WORK TO BE COMPLETED = In the material below, find the line containing "(** The invariant of the counters. *)" and the line containing "l |- _ => fail", then reproduce exactly both of them and every line between, and nothing else.

PROVIDED INFORMATION =

Lemma count_all {A} (test : A → bool) l :
  count test l = length l → Forall (λ x, test x = true) l.
Proof.
  induction l as [|x l IH]; cbn; [done|]. intros Hc.
  pose proof (count_le_length test l).
  destruct (test x) eqn:Hx; cbn in Hc; [|lia]. constructor; [done|]. apply IH. lia.
Qed.

Lemma sentinels_snoc q x : sentinels (q ++ [x]) = sentinels q + Nat.b2n (is_FINISHED x).
Proof. unfold sentinels. rewrite count_app. cbn. lia. Qed.

(** What is waiting in the producers is no sentinel. *)
Definition pending_ok (p : producer) : Prop :=
  match p with
  | Producing pending _ => Forall (λ x, is_FINISHED x = false) pending
  | Finished => True
  end.

(** The invariant of the counters. *)
Definition counted (s : state) : Prop :=
  tasks s = (Z.of_nat (started s) - Z.of_nat (seen s))%Z ∧
  seen s + sentinels (queue s) = finished s ∧
  Forall (λ x, is_FINISHED x = false) (yielded s) ∧
  pending_ok (project_task s) ∧
  Forall pending_ok (fetchers s) ∧
  (consuming s = false → seen s = started s) ∧
  (finished s = started s →
   match last (queue s) with Some x => is_FINISHED x = true | None => True end).

Lemma finished_le_started s : finished s ≤ started s.
Proof.
  unfold finished, started.
  pose proof (count_le_length is_Finished (fetchers s)).
  destruct (is_Finished _), (is_DFinished _); cbn [Nat.b2n]; lia.
Qed.

Section Runs.
Context (F : feed) (fits : list qitem → qitem → bool).

Lemma counted_init : counted (init F).
Proof.
  unfold counted, init, started, finished. cbn. split_and!; try done.
  by apply Forall_fmap, Forall_forall.
Qed.

Lemma after_document_unfinished i rest e : is_DFinished (after_document i rest e) = false.
Proof. unfold after_document. by destruct (attachment i) as [[|??]|]. Qed.

Lemma grab_content_unfinished attachments issue_key :
  is_Finished (grab_content_of F attachments issue_key) = false.
Proof. done. Qed.

Lemma grab_content_pending_ok attachments issue_key :
  pending_ok (grab_content_of F attachments issue_key).
Proof. cbn. by apply Forall_fmap, Forall_forall. Qed.

Lemma counted_step s s' : counted s → step F fits s s' → counted s'.
Proof.
  intros (Ht & Hs & Hy & Hp & Hf & Hc & Hl) Hstep.
  destruct Hstep; unfold counted, started, finished, sentinels in *; cbn in *;
    rewrite ?after_document_unfinished in *;
    repeat match goal with
           | H : Forall _ (_ :: _) |- _ => apply Forall_cons in H as [? ?]
           | H : Forall _ (_ ++ _) |- _ => apply Forall_app in H as [? ?]
           | H : pending_ok (Producing _ _) |- _ => cbn [pending_ok] in H
           end;
    rewrite ?count_app, ?length_app, ?last_snoc, ?Forall_app, ?Forall_cons in *;
    cbn [count length Nat.b2n is_Finished is_DFinished pending_ok is_FINISHED] in *;
    rewrite ?grab_content_unfinished in *;
    change (is_FINISHED FINISHED) with true in *;
    repeat match goal with
           | |- context [count is_Finished ?l] =>
               lazymatch goal with
               | _ : count is_Finished l ≤ length l |- _ => fail
               | _ => pose proof (count_le_length is_Finished l)
               end
           end;
    repeat match goal with
           | H : is_FINISHED ?x = _ |- _ => rewrite H in *
           end;
    cbn [Nat.b2n] in *.
  all: split_and!; try done; try lia;
    try (intros; exfalso; destruct (is_Finished p); cbn [Nat.b2n] in *; lia);
    try (intros; exfalso; destruct (is_DFinished d); cbn [Nat.b2n] in *; lia);
    try (intros; exfalso; destruct (is_Finished p), (is_DFinished d);
         cbn [Nat.b2n] in *; lia);
    try (intros; destruct (is_Finished p), (is_DFinished d);
         cbn [Nat.b2n] in *; lia);
    try apply grab_content_pending_ok;
    try (apply Forall_cons_2; [reflexivity|apply Forall_nil_2]);
    try (destruct q as [|? ?]; [done|]; by rewrite last_cons_cons in Hl).
  intros Hcf. specialize (Hc Hcf). exfalso.
  destruct (is_Finished p); cbn [Nat.b2n] in *; lia.
Qed.

Lemma counted_reachable s : reachable F fits s → counted s.
Proof.
  revert s. apply rtc_ind_r; [apply counted_init|].
  intros s s' _ Hstep Hs. by eapply counted_step.
Qed.

(** Every generator ends, and without raising: the streams of the feed are
    all exhausted, and every issue has its list of attachments. *)
Definition issue_sound (i : issue) : Prop :=
  match attachment i with
  | None => False
  | Some attachments =>
      attachments = [] ∨ ends (get_attachments F attachments (key i)) = Exhausted
  end.

Definition feed_sound : Prop :=
  ends (get_projects F) = Exhausted ∧
  ends (get_issues F) = Exhausted ∧
  Forall issue_sound (yields (get_issues F)).

Definition producer_sound (p : producer) : Prop :=
  match p with
  | Producing _ e => e = Exhausted
  | Finished => True
  end.

Definition document_sound (d : document_producer) : Prop :=
  match d with
  | DPut issues e => e = Exhausted ∧ Forall issue_sound issues
  | DSpawn attachments issue_key issues e =>
      e = Exhausted ∧ Forall issue_sound issues ∧
      ends (get_attachments F attachments issue_key) = Exhausted
  | DFinished => True
  end.

Definition sound (s : state) : Prop :=
  producer_sound (project_task s) ∧
  document_sound (document_task s) ∧
  Forall producer_sound (fetchers s).

(** Weights: in a run whose generators all end, each step takes one off the
    weight of the state. *)
Definition producer_weight (p : producer) : nat :=
  match p with
  | Producing pending _ => 2 * S (length pending)
  | Finished => 0
  end.

Definition grab_weight (attachments : list value) (issue_key : string) : nat :=
  2 * S (length (yields (get_attachments F attachments issue_key))).

Definition issue_weight (i : issue) : nat :=
  2 + match attachment i with
      | Some (a :: l) => 2 + grab_weight (a :: l) (key i)
      | _ => 0
      end.

Definition document_weight (d : document_producer) : nat :=
  match d with
  | DPut issues _ => sum_list (issue_weight <$> issues) + 2
  | DSpawn attachments issue_key issues _ =>
      2 + grab_weight attachments issue_key + sum_list (issue_weight <$> issues) + 2
  | DFinished => 0
  end.

Definition weight (s : state) : nat :=
  length (queue s) + producer_weight (project_task s) +
  document_weight (document_task s) +
  sum_list (producer_weight <$> fetchers s) +
  Nat.b2n (consuming s).

Lemma after_document_weight i rest e :
  document_weight (after_document i rest e) + 2 ≤
  issue_weight i + document_weight (DPut rest e).
Proof.
  unfold after_document, issue_weight.
  destruct (attachment i) as [[|a l]|]; cbn [document_weight sum_list fmap list_fmap];
    generalize (sum_list (issue_weight <$> rest)); intros W; lia.
Qed.

Lemma step_weight s s' : sound s → step F fits s s' → weight s' < weight s.
Proof.
  intros (Hp & Hd & Hf) Hstep.
  destruct Hstep; unfold weight; cbn [queue project_task document_task fetchers consuming];
    try (cbn in Hp; discriminate); try (cbn in Hd; by destruct Hd);
    try (apply Forall_app in Hf as [_ [Hg _]%Forall_cons]; cbn in Hg; discriminate);
    rewrite ?fmap_app, ?sum_list_with_app, ?length_app, ?fmap_cons;
    cbn [length producer_weight document_weight sum_list sum_list_with fmap list_fmap Nat.b2n];
    unfold Datatypes.id; try lia.
  - pose proof (after_document_weight i rest e) as Hw.
    cbn [document_weight] in Hw. unfold sum_list, Datatypes.id in *. lia.
  - unfold grab_content_of, grab_weight. cbn [producer_weight].
    rewrite length_fmap. lia.
Qed.


Lemma sound_init : feed_sound → sound (init F).
Proof. intros (Hp & Hi & His). unfold sound, init. cbn. rewrite Hp. auto. Qed.

Lemma sound_step s s' : sound s → step F fits s s' → sound s'.
Proof.
  intros (Hp & Hd & Hf) Hstep.
  destruct Hstep; unfold sound in *; cbn in *; try (by destruct Hd); split_and!; try done;
    try (apply Forall_app in Hf as [Hf1 [Hx Hf2]%Forall_cons];
         apply Forall_app; split; [done|]; by constructor).
  - destruct Hd as [-> [Hi Hrest]%Forall_cons]. unfold after_document, issue_sound in *.
    destruct (attachment i) as [[|a l]|]; cbn; [done| |done].
    by destruct Hi as [[=]|Hi].
  - by destruct Hd as (? & ? & _).
  - by destruct Hd as (? & ? & _).
  - destruct Hd as (_ & _ & Hg). apply Forall_app. split; [done|].
    constructor; [|done]. cbn. by rewrite Hg.
Qed.

Lemma count_pos_split {A} (test : A → bool) l :
  0 < count test l → ∃ l1 x l2, l = l1 ++ x :: l2 ∧ test x = true.
Proof.
  induction l as [|x l IH]; cbn; [lia|]. destruct (test x) eqn:Hx.
  - intros _. by exists [], x, l.
  - intros Hc. destruct IH as (l1 & x' & l2 & -> & Hx'); [cbn in Hc; lia|].
    by exists (x :: l1), x', l2.
Qed.

Lemma count_lt_split {A} (test : A → bool) l :
  count test l < length l → ∃ l1 x l2, l = l1 ++ x :: l2 ∧ test x = false.
Proof.
  induction l as [|x l IH]; cbn; [lia|]. destruct (test x) eqn:Hx.
  - intros Hc. destruct IH as (l1 & x' & l2 & -> & Hx'); [cbn in Hc; lia|].
    by exists (x :: l1), x', l2.
  - intros _. by exists [], x, l.
Qed.

(** A producer that is sound and has not raised or returned can put. *)
Lemma grab_steps q t p d f1 g f2 y c n :
  (∀ x, fits q x = true) → producer_sound g → is_Finished g = false →
  ∃ s', step F fits (State q t p d (f1 ++ g :: f2) y c n) s'.
Proof.
  intros Hq Hg Hfin. destruct g as [[|x pending] e|]; [| |done]; cbn in Hg; subst.
  - eexists. by apply grab_finish.
  - eexists. by apply grab_put.
Qed.

(** While the loop runs, a run in which nothing raises can go on. *)
Lemma progress s :
  (∀ x, fits [] x = true) → counted s → sound s → consuming s = true →
  ∃ s', step F fits s s'.
Proof.
  intros Hfits (Ht & Hs & _ & _ & _ & _ & _) (Hp & Hd & Hf) Hc.
  destruct s as [q t p d f y c n]. cbn in *. subst c.
  destruct (decide (0 < t)%Z) as [Hpos|Hneg]; [|eexists; by apply consume_exit].
  destruct q as [|item q].
  2:{ destruct (is_FINISHED item) eqn:Hitem; eexists;
        [by apply consume_sentinel|by apply consume_item]. }
  unfold started, finished, sentinels in *. cbn in *.
  destruct p as [[|x pending] e|]; cbn in Hp; subst.
  { eexists. by apply project_finish. }
  { eexists. by apply project_put. }
  destruct d as [[|i rest] e|attachments issue_key rest e|]; cbn in Hd.
  - destruct Hd as [-> _]. eexists. by apply document_finish.
  - eexists. by apply document_put.
  - destruct (decide (count running f < MAX_CONCURRENCY)) as [Hfree|Hfull].
    { eexists. by apply document_spawn. }
    destruct (count_pos_split running f) as (f1 & g & f2 & -> & Hg).
    { unfold MAX_CONCURRENCY in Hfull. lia. }
    apply Forall_app in Hf as [_ [Hgs _]%Forall_cons].
    apply grab_steps; [done..|]. by destruct g as [[|??] []|].
  - destruct (count_lt_split is_Finished f) as (f1 & g & f2 & -> & Hg).
    { pose proof (count_le_length is_Finished f). cbn in Hs. lia. }
    apply Forall_app in Hf as [_ [Hgs _]%Forall_cons].
    by apply grab_steps.
Qed.
End Runs.
End JiraFacts.

(** *** The sentinels of [JiraDataSource.get_docs] *)
Section GetDocs.
Import Jira JiraFacts.
#[local] Open Scope nat_scope.
Context (F : feed) (fits : list qitem → qitem → bool).

Lemma all_finished s :
  finished s = started s →
  project_task s = Finished ∧ document_task s = DFinished ∧
  Forall (λ g, g = Finished) (fetchers s).
Proof.
  unfold finished, started.
  pose proof (count_le_length is_Finished (fetchers s)) as Hle.
  destruct (project_task s) as [? ?|], (document_task s) as [? ?|? ? ? ?|];
    cbn [is_Finished is_DFinished Nat.b2n]; try lia.
  intros Hc. split; [done|]. split; [done|].
  eapply Forall_impl; [apply (count_all is_Finished); lia|].
  by intros [|].
Qed.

WRITTEN RESPONSE =
(** The invariant of the counters. *)
Definition counted (s : state) : Prop :=
  tasks s = (Z.of_nat (started s) - Z.of_nat (seen s))%Z ∧
  seen s + sentinels (queue s) = finished s ∧
  Forall (λ x, is_FINISHED x = false) (yielded s) ∧
  pending_ok (project_task s) ∧
  Forall pending_ok (fetchers s) ∧
  (consuming s = false → seen s = started s) ∧
  (finished s = started s →
   match last (queue s) with Some x => is_FINISHED x = true | None => True end).

Lemma finished_le_started s : finished s ≤ started s.
Proof.
  unfold finished, started.
  pose proof (count_le_length is_Finished (fetchers s)).
  destruct (is_Finished _), (is_DFinished _); cbn [Nat.b2n]; lia.
Qed.

Section Runs.
Context (F : feed) (fits : list qitem → qitem → bool).

Lemma counted_init : counted (init F).
Proof.
  unfold counted, init, started, finished. cbn. split_and!; try done.
  by apply Forall_fmap, Forall_forall.
Qed.

Lemma after_document_unfinished i rest e : is_DFinished (after_document i rest e) = false.
Proof. unfold after_document. by destruct (attachment i) as [[|??]|]. Qed.

Lemma grab_content_unfinished attachments issue_key :
  is_Finished (grab_content_of F attachments issue_key) = false.
Proof. done. Qed.

Lemma grab_content_pending_ok attachments issue_key :
  pending_ok (grab_content_of F attachments issue_key).
Proof. cbn. by apply Forall_fmap, Forall_forall. Qed.

Lemma counted_step s s' : counted s → step F fits s s' → counted s'.
Proof.
  intros (Ht & Hs & Hy & Hp & Hf & Hc & Hl) Hstep.
  destruct Hstep; unfold counted, started, finished, sentinels in *; cbn in *;
    rewrite ?after_document_unfinished in *;
    repeat match goal with
           | H : Forall _ (_ :: _) |- _ => apply Forall_cons in H as [? ?]
           | H : Forall _ (_ ++ _) |- _ => apply Forall_app in H as [? ?]
           | H : pending_ok (Producing _ _) |- _ => cbn [pending_ok] in H
           end;
    rewrite ?count_app, ?length_app, ?last_snoc, ?Forall_app, ?Forall_cons in *;
    cbn [count length Nat.b2n is_Finished is_DFinished pending_ok is_FINISHED] in *;
    rewrite ?grab_content_unfinished in *;
    change (is_FINISHED FINISHED) with true in *;
    repeat match goal with
           | |- context [count is_Finished ?l] =>
               lazymatch goal with
               | _ : count is_Finished l ≤ length l |- _ => fail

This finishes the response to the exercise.